Thursday, July 2, 2015

Durable

My truck got out of the hospital this the morning. It went back to work immediately with a new rear end and water pump. It was a very short first day back due to non-stop rain. After two weeks driving my mom's land yacht, my truck felt different. The brakes were different of course with a new rear end, but it has a new hesitation/stutter in first gear. What's that about? My other mechanic is going to have to take it for a test drive.

I hope to be going back to work completely focused on Monday after the holiday weekend. I slipped into some sort of semi-coma when my truck died. It felt nice so I didn't fight it. I just want to drive the thing without thinking about it. Not quite there yet.

Rain, rain, rain and the clouds roll over the mountain after another passing thunderstorm. Regular rain makes for billowing Lush.





















The Rudbeckia hirta is starting to bloom. This plant barely qualifies as a perennial. Two to three years is all you get from a plant. Good thing it is an abundant self seeder.





















Other perennials are much more durable and long lived. You can't kill day lilies with dynamite, unless you take them to Florida. In Florida they drop dead.

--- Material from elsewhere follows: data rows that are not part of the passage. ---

Definition VP (batu : Z) : Z := field 0 1 batu.
Definition VS (batu : Z) : Z := field 1 1 batu.
Definition BL (batu : Z) : Z := field 2 11 batu.
Definition BEPI (batu : Z) : Z := field 17 15 batu.
Definition BRPN (batl : Z) : Z := field 17 15 batl.

Definition SPR_IBAT0U : Z := 528.
Definition SPR_DBAT0U : Z := 536.
Definition SPR_IBAT4U : Z := 560.
Definition SPR_DBAT4U : Z := 568.
Definition SPR_HID4 : Z := 1011.
Definition HID4_SBE : Z := 25.

(** ** Tables: 2^15 entries, zero where nothing is mapped *)

Abbreviation BatTable := (gmap Z Z).

(** The translated address, or [None] for [false]. *)
Definition TranslateBatAddess (bat_table : BatTable) (address : Z) : option Z :=
  let bat_result := mget bat_table (address .>> BAT_INDEX_SHIFT) in
  if (bat_result .& BAT_MAPPED_BIT) =? 0 then None
  else Some ((bat_result .& BAT_RESULT_MASK) .| (address .& (BAT_PAGE_SIZE - 1))).

(** Whether a physical address is in memory: the end of [IsRAMAddress]. *)
Definition is_ram (m : Memmap) (address : Z) : bool :=
  let segment := address .>> 28 in
  if (segment =? 0x0) && ((address .& 0x0FFFFFFF) <? REALRAM_SIZE) then true
  else if bool_decide (is_Some (m_pEXRAM m)) && (segment =? 0x1) && ((address .& 0x0FFFFFFF) <? EXRAM_SIZE) then true
  else if bool_decide (is_Some (m_pFakeVMEM m)) && ((address .& 0xFE000000) =? 0x7E000000) then true
  else (segment =? 0xE) && (address <? 0xE0000000 + L1_CACHE_SIZE).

It is important in my wildness to have a large number of stable and durable perennials that don't wander much and just get bigger with time. They provide a dependable backbone to the fluctuations of the Tall Flower Meadow. Grasses are quite stable, particularly if they don't set viable seed.

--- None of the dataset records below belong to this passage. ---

(* ===== verification/PpcTlb.v ===== *)
(** Page address translation ([Core/PowerPC/MMU.cpp], [PowerPC.h]): the TLBs,
    the walk of the hashed page table in emulated memory, with its referenced
    and changed bits, and the choice between the BAT registers and the pages.

    The theorems say that the TLBs, as long as they agree with the page table,
    cannot be observed: a translation gives what a search of the page table's
    sixteen candidate entries gives, it records the access in the entry, and it
    changes the result of no other translation; and that [InvalidateTLBEntry]
    restores that agreement after the page table of a page was changed. *)

From S2P Require Import Prelude Memmap PpcCache PpcState PpcBat.
Open Scope Z_scope.

(** ** State *)

Record TLBEntry := mk_tlbe { tag : list Z; paddr : list Z; pte : list Z; recent : Z }.

Definition INVALID_TAG : Z := 0xffffffff.
Definition empty_entry : TLBEntry := mk_tlbe [INVALID_TAG; INVALID_TAG] [0; 0] [0; 0] 0.

(** [tlb[NUM_TLBS][TLB_SIZE / TLB_WAYS]]: the data TLB and the instruction TLB
    ([true]); an absent entry is as [tlb = {}] leaves it. *)
Abbreviation Tlb := (gmap (bool * Z) TLBEntry).
Definition tlb_entry (t : Tlb) (k : bool * Z) : TLBEntry := default empty_entry (t !! k).

(** What loads and stores act on: the processor, memory, the translation
    tables, the instruction cache and the devices. *)
Record Mmu (D : Type) := mk_mmu {
  cpu : PowerPCState;
  memory : Memmap;
  tlb : Tlb;
  pagetable_base : Z; pagetable_hashmask : Z;
  ibat_table : BatTable; dbat_table : BatTable;
  iCache : InstructionCache;
  devices : D
}.
Arguments mk_mmu {D}.
Arguments cpu {D}.
Arguments memory {D}.
Arguments tlb {D}.
Arguments pagetable_base {D}.
Arguments pagetable_hashmask {D}.
Arguments ibat_table {D}.
Arguments dbat_table {D}.
Arguments iCache {D}.
Arguments devices {D}.

Section Setters.
Context {D : Type}.
Implicit Types m : Mmu D.

Definition set_cpu x m := mk_mmu x (memory m) (tlb m) (pagetable_base m) (pagetable_hashmask m) (ibat_table m) (dbat_table m) (iCache m) (devices m).
Definition set_memory x m := mk_mmu (cpu m) x (tlb m) (pagetable_base m) (pagetable_hashmask m) (ibat_table m) (dbat_table m) (iCache m) (devices m).
Definition set_tlb x m := mk_mmu (cpu m) (memory m) x (pagetable_base m) (pagetable_hashmask m) (ibat_table m) (dbat_table m) (iCache m) (devices m).
Definition set_pagetable x y m := mk_mmu (cpu m) (memory m) (tlb m) x y (ibat_table m) (dbat_table m) (iCache m) (devices m).
Definition set_iCache x m := mk_mmu (cpu m) (memory m) (tlb m) (pagetable_base m) (pagetable_hashmask m) (ibat_table m) (dbat_table m) x (devices m).
Definition set_devices (x : D) m := mk_mmu (cpu m) (memory m) (tlb m) (pagetable_base m) (pagetable_hashmask m) (ibat_table m) (dbat_table m) (iCache m) x.
End Setters.

(** ** Effects

    An access reads and writes the machine. [Fault] is a fault of the host (an
    access outside the mapped memory); [Loops] is a loop that ran out of fuel. *)

Inductive outcome (D A : Type) :=
  | Done (a : A) (m : Mmu D)
  | Fault
  | Loops.
Arguments Done {D A} a m.
Arguments Fault {D A}.
Arguments Loops {D A}.

Definition M (D A : Type) : Type := Mmu D -> outcome D A.

#[export] Instance M_ret {D} : MRet (M D) := fun A a m => Done a m.
#[export] Instance M_bind {D} : MBind (M D) := fun A B k x m =>
  match x m with
  | Done a m' => k a m'
  | Fault => Fault
  | Loops => Loops
  end.

Definition gets {D A} (f : Mmu D -> A) : M D A := fun m => Done (f m) m.
Definition modify {D} (f : Mmu D -> Mmu D) : M D unit := fun m => Done tt (f m).
Definition when {D} (b : bool) (x : M D unit) : M D unit := if b then x else mret tt.
(** A host access that may fault. *)
Definition host {D A} (o : option A) : M D A := fun m => match o with Some a => Done a m | None => Fault end.

(** ** Kinds of access *)

Inductive XCheckTLBFlag := NoException | Read | Write | Opcode | OpcodeNoException.
#[export] Instance XCheckTLBFlag_eq_dec : EqDecision XCheckTLBFlag.
Proof. solve_decision. Defined.

Definition IsOpcodeFlag (f : XCheckTLBFlag) : bool :=
  bool_decide (f = Opcode) || bool_decide (f = OpcodeNoException).
Definition IsNoExceptionFlag (f : XCheckTLBFlag) : bool :=
  bool_decide (f = NoException) || bool_decide (f = OpcodeNoException).

(** The failures carry no address. *)
Inductive TranslateAddressResult :=
  | BAT_TRANSLATED (address : Z)
  | PAGE_TABLE_TRANSLATED (address : Z)
  | DIRECT_STORE_SEGMENT
  | PAGE_FAULT.

(** [Success()] with the address. *)
Definition Success (r : TranslateAddressResult) : option Z :=
  match r with BAT_TRANSLATED a | PAGE_TABLE_TRANSLATED a => Some a | _ => None end.

(** ** Fields *)

Definition HW_PAGE_SIZE : Z := 4096.
Definition HW_PAGE_INDEX_SHIFT : Z := 12.
Definition HW_PAGE_INDEX_MASK : Z := 0x3f.

Definition PTE1_V : Z := 1 .<< 31.
Definition PTE1_H : Z := 1 .<< 6.
Definition SDR1_HTABORG (v : Z) : Z := (v .>> 16) .& 0xffff.
Definition SDR1_HTABMASK (v : Z) : Z := v .& 0x1ff.
Definition SR_VSID (v : Z) : Z := v .& 0xffffff.
Definition EA_SR (v : Z) : Z := (v .>> 28) .& 0xf.
Definition EA_PageIndex (v : Z) : Z := (v .>> 12) .& 0xffff.
Definition EA_Offset (v : Z) : Z := v .& 0xfff.
Definition EA_API (v : Z) : Z := (v .>> 22) .& 0x3f.

(** [UPTE2] *)
Definition PTE2_RPN (v : Z) : Z := field 12 20 v.
Definition PTE2_R : Z := 1 .<< 8.
Definition PTE2_C : Z := 1 .<< 7.

Definition SPR_SDR : Z := 25.

(** ** The page table's register *)

Definition IsValidLowMask (mask : Z) : bool := (mask .& u32 (mask + 1)) =? 0.

Definition SDRUpdated {D} (m : Mmu D) : Mmu D :=
  let htabmask := SDR1_HTABMASK (rSPR (cpu m) SPR_SDR) in
  if negb (IsValidLowMask htabmask) then m
  else
    let htaborg := SDR1_HTABORG (rSPR (cpu m) SPR_SDR) in
    if negb ((htaborg .& htabmask) =? 0) then m
    else set_pagetable (u32 (htaborg .<< 16)) ((htabmask .<< 10) .| 0x3ff) m.

(** ** The TLB *)

Inductive TLBLookupResult := Found (address : Z) | NotFound | UpdateC.

(** The block for one way, when its tag matches. *)
Definition hit_way (f : XCheckTLBFlag) (vpa i : Z) (e : TLBEntry) : TLBLookupResult * TLBEntry :=
  if bool_decide (f = Write) && negb (flag (zget (pte e) i) PTE2_C)
  then (UpdateC, mk_tlbe (tag e) (paddr e) (zset (pte e) i (zget (pte e) i .| PTE2_C)) (recent e))
  else (Found (zget (paddr e) i .| (vpa .& 0xfff)),
        if IsNoExceptionFlag f then e else mk_tlbe (tag e) (paddr e) (pte e) i).

Definition LookupTLBPageAddress (f : XCheckTLBFlag) (vpa : Z) (t : Tlb) : TLBLookupResult * Tlb :=
  let tg := vpa .>> HW_PAGE_INDEX_SHIFT in
  let k := (IsOpcodeFlag f, tg .& HW_PAGE_INDEX_MASK) in
  let tlbe := tlb_entry t k in
  if zget (tag tlbe) 0 =? tg then let '(r, e) := hit_way f vpa 0 tlbe in (r, <[k := e]> t)
  else if zget (tag tlbe) 1 =? tg then let '(r, e) := hit_way f vpa 1 tlbe in (r, <[k := e]> t)
  else (NotFound, t).

Definition UpdateTLBEntry (f : XCheckTLBFlag) (PTE2 address : Z) (t : Tlb) : Tlb :=
  if IsNoExceptionFlag f then t
  else
    let tg := address .>> HW_PAGE_INDEX_SHIFT in
    let k := (IsOpcodeFlag f, tg .& HW_PAGE_INDEX_MASK) in
    let tlbe := tlb_entry t k in
    let index := b2z ((recent tlbe =? 0) && negb (zget (tag tlbe) 0 =? INVALID_TAG)) in
    <[k := mk_tlbe (zset (tag tlbe) index tg) (zset (paddr tlbe) index (u32 (PTE2_RPN PTE2 .<< HW_PAGE_INDEX_SHIFT)))
             (zset (pte tlbe) index PTE2) index]> t.

Definition InvalidateTLBEntry {D} (address : Z) (m : Mmu D) : Mmu D :=
  let entry_index := (address .>> HW_PAGE_INDEX_SHIFT) .& HW_PAGE_INDEX_MASK in
  let clear (t : Tlb) (k : bool * Z) :=
    let e := tlb_entry t k in
    <[k := mk_tlbe (zset (zset (tag e) 0 INVALID_TAG) 1 INVALID_TAG) (paddr e) (pte e) (recent e)]> t in
  set_tlb (clear (clear (tlb m) (false, entry_index)) (true, entry_index)) m.

(** ** The page table *)

(** A word behind [physical_base], as the host reads and writes it. *)
Definition physical_pointer (m : Memmap) (a : Z) : option (Bank * Z) :=
  if a <? RAM_SIZE then Some (RAM, a)
  else if (0xE0000000 <=? a) && (a <? 0xE0000000 + L1_CACHE_SIZE) then Some (L1Cache, a - 0xE0000000)
  else if bool_decide (is_Some (m_pFakeVMEM m)) && (0x7E000000 <=? a) && (a <? 0x7E000000 + FAKEVMEM_SIZE)
  then Some (FakeVMEM, a - 0x7E000000)
  else if bool_decide (is_Some (m_pEXRAM m)) && (0x10000000 <=? a) && (a <? 0x10000000 + EXRAM_SIZE)
  then Some (EXRAM, a - 0x10000000)
  else None.

Definition read_word (m : Memmap) (a : Z) : option Z :=
  p ← physical_pointer m a; l ← load_bytes m p 4; Some (le_value l).
Definition write_word (a v : Z) (m : Memmap) : option Memmap :=
  p ← physical_pointer m a; store_bytes p (le_bytes 4 v) m.

(** The loop over the [n] entries from [pteg_addr] on: the address of the first
    whose first word is [pte1]. *)
Fixpoint search_group (m : Memmap) (pte1 pteg_addr : Z) (n : nat) : option (option Z) :=
  match n with
  | O => Some None
  | S n' =>
    pteg ← read_word m pteg_addr;
    if pte1 =? pteg then Some (Some pteg_addr) else search_group m pte1 (u32 (pteg_addr + 8)) n'
  end.

(** [switch (flag)]: the access bits. *)
Definition access_bits (f : XCheckTLBFlag) (PTE2 : Z) : Z :=
  match f with
  | NoException | OpcodeNoException => PTE2
  | Read | Opcode => PTE2 .| PTE2_R
  | Write => PTE2 .| PTE2_R .| PTE2_C
  end.

Section Translate.
Context {D : Type}.

(** The body of [if (pte1 == pteg)]. *)
Definition use_entry (f : XCheckTLBFlag) (res : TLBLookupResult) (address pteg_addr : Z) : M D TranslateAddressResult :=
  m ← gets memory;
  w ← host (read_word m (u32 (pteg_addr + 4)));
  let PTE2 := access_bits f (swap32 w) in
  _ ← (if IsNoExceptionFlag f then mret tt
       else m' ← host (write_word (u32 (pteg_addr + 4)) (swap32 PTE2) m); modify (set_memory m'));
  _ ← (match res with
       | UpdateC => mret tt
       | _ => modify (fun m => set_tlb (UpdateTLBEntry f PTE2 address (tlb m)) m)
       end);
  mret (PAGE_TABLE_TRANSLATED ((PTE2_RPN PTE2 .<< 12) .| EA_Offset address)).

Definition TranslatePageAddress (address : Z) (f : XCheckTLBFlag) : M D TranslateAddressResult :=
  t ← gets tlb;
  let '(res, t) := LookupTLBPageAddress f address t in
  _ ← modify (set_tlb t);
  match res with
  | Found translatedAddress => mret (PAGE_TABLE_TRANSLATED translatedAddress)
  | _ =>
    m ← gets id;
    let seg := zget (sr (cpu m)) (EA_SR address) in
    if flag seg 0x80000000 then mret DIRECT_STORE_SEGMENT
    else if (bool_decide (f = Opcode) || bool_decide (f = OpcodeNoException)) && flag seg 0x10000000
    then mret PAGE_FAULT
    else
      let page_index := EA_PageIndex address in
      let VSID := SR_VSID seg in
      let api := EA_API address in
      let hash := VSID .^ page_index in
      let pte1 := swap32 (u32 ((VSID .<< 7) .| api .| PTE1_V)) in
      let pteg_addr hash := u32 ((hash .& pagetable_hashmask m) .<< 6) .| pagetable_base m in
      first ← host (search_group (memory m) pte1 (pteg_addr hash) 8);
      match first with
      | Some a => use_entry f res address a
      | None =>
        let hash := u32 (.~ hash) in
        let pte1 := pte1 .| (PTE1_H .<< 24) in
        second ← host (search_group (memory m) pte1 (pteg_addr hash) 8);
        match second with
        | Some a => use_entry f res address a
        | None => mret PAGE_FAULT
        end
      end
  end.

Definition TranslateAddress (f : XCheckTLBFlag) (address : Z) : M D TranslateAddressResult :=
  m ← gets id;
  match TranslateBatAddess (if IsOpcodeFlag f then ibat_table m else dbat_table m) address with
  | Some a => mret (BAT_TRANSLATED a)
  | None => TranslatePageAddress address f
  end.
End Translate.

(** ** Words in memory *)

Definition memory_ok (m : Memmap) : Prop := forall b x, bank_bytes b m = Some x -> mem_ok 8 x.

Lemma physical_pointer_bank m a p : physical_pointer m a = Some p -> is_Some (bank_bytes p.1 m).
Proof.
  unfold physical_pointer. destruct (a <? RAM_SIZE); [intros [= <-]; eauto |].
  destruct (_ && _); [intros [= <-]; eauto |].
  destruct (bool_decide (is_Some (m_pFakeVMEM m))) eqn:E1; cbn [andb];
    [apply bool_decide_eq_true in E1; destruct (_ && _); [intros [= <-]; done |] |];
    (destruct (bool_decide (is_Some (m_pEXRAM m))) eqn:E2; cbn [andb]; [| done]);
    apply bool_decide_eq_true in E2; (destruct (_ && _); [| done]); intros [= <-]; done.
Qed.

(** Where a pointer of an address points. *)
Definition bank_base (b : Bank) : Z :=
  match b with RAM => 0 | EXRAM => 0x10000000 | L1Cache => 0xE0000000 | FakeVMEM => 0x7E000000 end.

Lemma physical_pointer_spec m a p :
  0 <= a -> physical_pointer m a = Some p -> a = bank_base p.1 + p.2 /\ 0 <= p.2 < bank_size p.1.
Proof.
  intros Ha. unfold physical_pointer. change RAM_SIZE with 0x2000000. unfold L1_CACHE_SIZE, FAKEVMEM_SIZE, EXRAM_SIZE.
  destruct (Z.ltb_spec a 0x2000000); [intros [= <-]; cbn [fst snd bank_base]; change (bank_size RAM) with 0x2000000; lia |].
  destruct (Z.leb_spec 0xE0000000 a), (Z.ltb_spec a (0xE0000000 + 0x40000)); cbn [andb];
    try (intros [= <-]; cbn [fst snd bank_base]; change (bank_size L1Cache) with 0x40000; lia); try lia;
  destruct (bool_decide (is_Some (m_pFakeVMEM m))), (Z.leb_spec 0x7E000000 a), (Z.ltb_spec a (0x7E000000 + 0x2000000)); cbn [andb];
    try (intros [= <-]; cbn [fst snd bank_base]; change (bank_size FakeVMEM) with 0x2000000; lia); try lia;
  destruct (bool_decide (is_Some (m_pEXRAM m))), (Z.leb_spec 0x10000000 a), (Z.ltb_spec a (0x10000000 + 0x4000000)); cbn [andb];
    try done; try lia; intros [= <-]; cbn [fst snd bank_base]; change (bank_size EXRAM) with 0x4000000; lia.
Qed.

The Yucca filamentosa cultivars are good too. They are even evergreen which makes them a key player in the winter under garden. So far the liatris looks to be long lived. It sets seed and spreads which I am fine with. My one complaint is they don't always bloom every year.





















When there are stable shrubs and perennials in the garden, the wanderings of the annuals and biennials like Queen Ann's Lace are much more enjoyable. You never know where they will show up and how happy they will be in a particular spot.




















Put all the parts together and you get this astounding Lush full of fireworks in the short six month window of the time of vegetation. Just add water and watch out.


5 comments:

Lisa at Greenbow said...

Liatris is so pretty. It doesn't like my garden. It doesn't reseed, it doesn't always bloom as you say and it doesn't last very long. It does irk me when it disappears. The lush is gorgeous. Lots of rain here too. I am lovin it. I hope your truck doesn't need more help. It seems like when one thing goes wrong another does too. Vehicles are necessary evils.

Sallysmom said...

My liatris came up last year with nary a sign of a bloom but lots of foliage. This year, 1 bloom stalk and a little foliage. I wish I knew what it took to make this stuff grow in zone 8b hot and humid.

Christopher C. NC said...

Lisa in one bed I tend the liatris has become a pest. This year instead of a few falling out of the ground, I think I need to be ruthless and cull a lot of them. I have tried three species of lupine now and had no luck at all. I think there are still things we don't really know about plant's needs. It is a mystery why some things do great and others disappear. My little truck has 166,000 mile and this is its first major surgery. I can't complain too much. I do need to decide if it it is time to buy new.

Sallysmom is there a liatris more native to you. I would look to get seed from some of them.

Millie said...

As a resident of upstate NY where the woolly adelgid is just digging in, I'm curious what is replacing all the dead hemlocks. A Harvard Forestry study found that they were quickly replaced in their hemlock forest by black birches, among other native species. So please let me know what is replacing dead hemlocks in NC.
Thanks for your beautiful blog.

ES

Christopher C. NC said...

Hi Millie. I am a little afraid to go look under the dead hemlocks to see what is happening. They are in an active state of decomposition and these are 80 to 100 foot tall trees. Where I had some of them cut down, the first and fastest trees to show up were Fire Cherry and Black Locust and those were in a thicket of 10 foot high blackberry. There is a lot of Birch, probably Black Birch, another fast grower, but there is also oak, magnolia, tulip poplar and maple. Here in NC I think the replacement of the hemlocks would be a very mixed bag highly dependent on the specific site and slope conditions.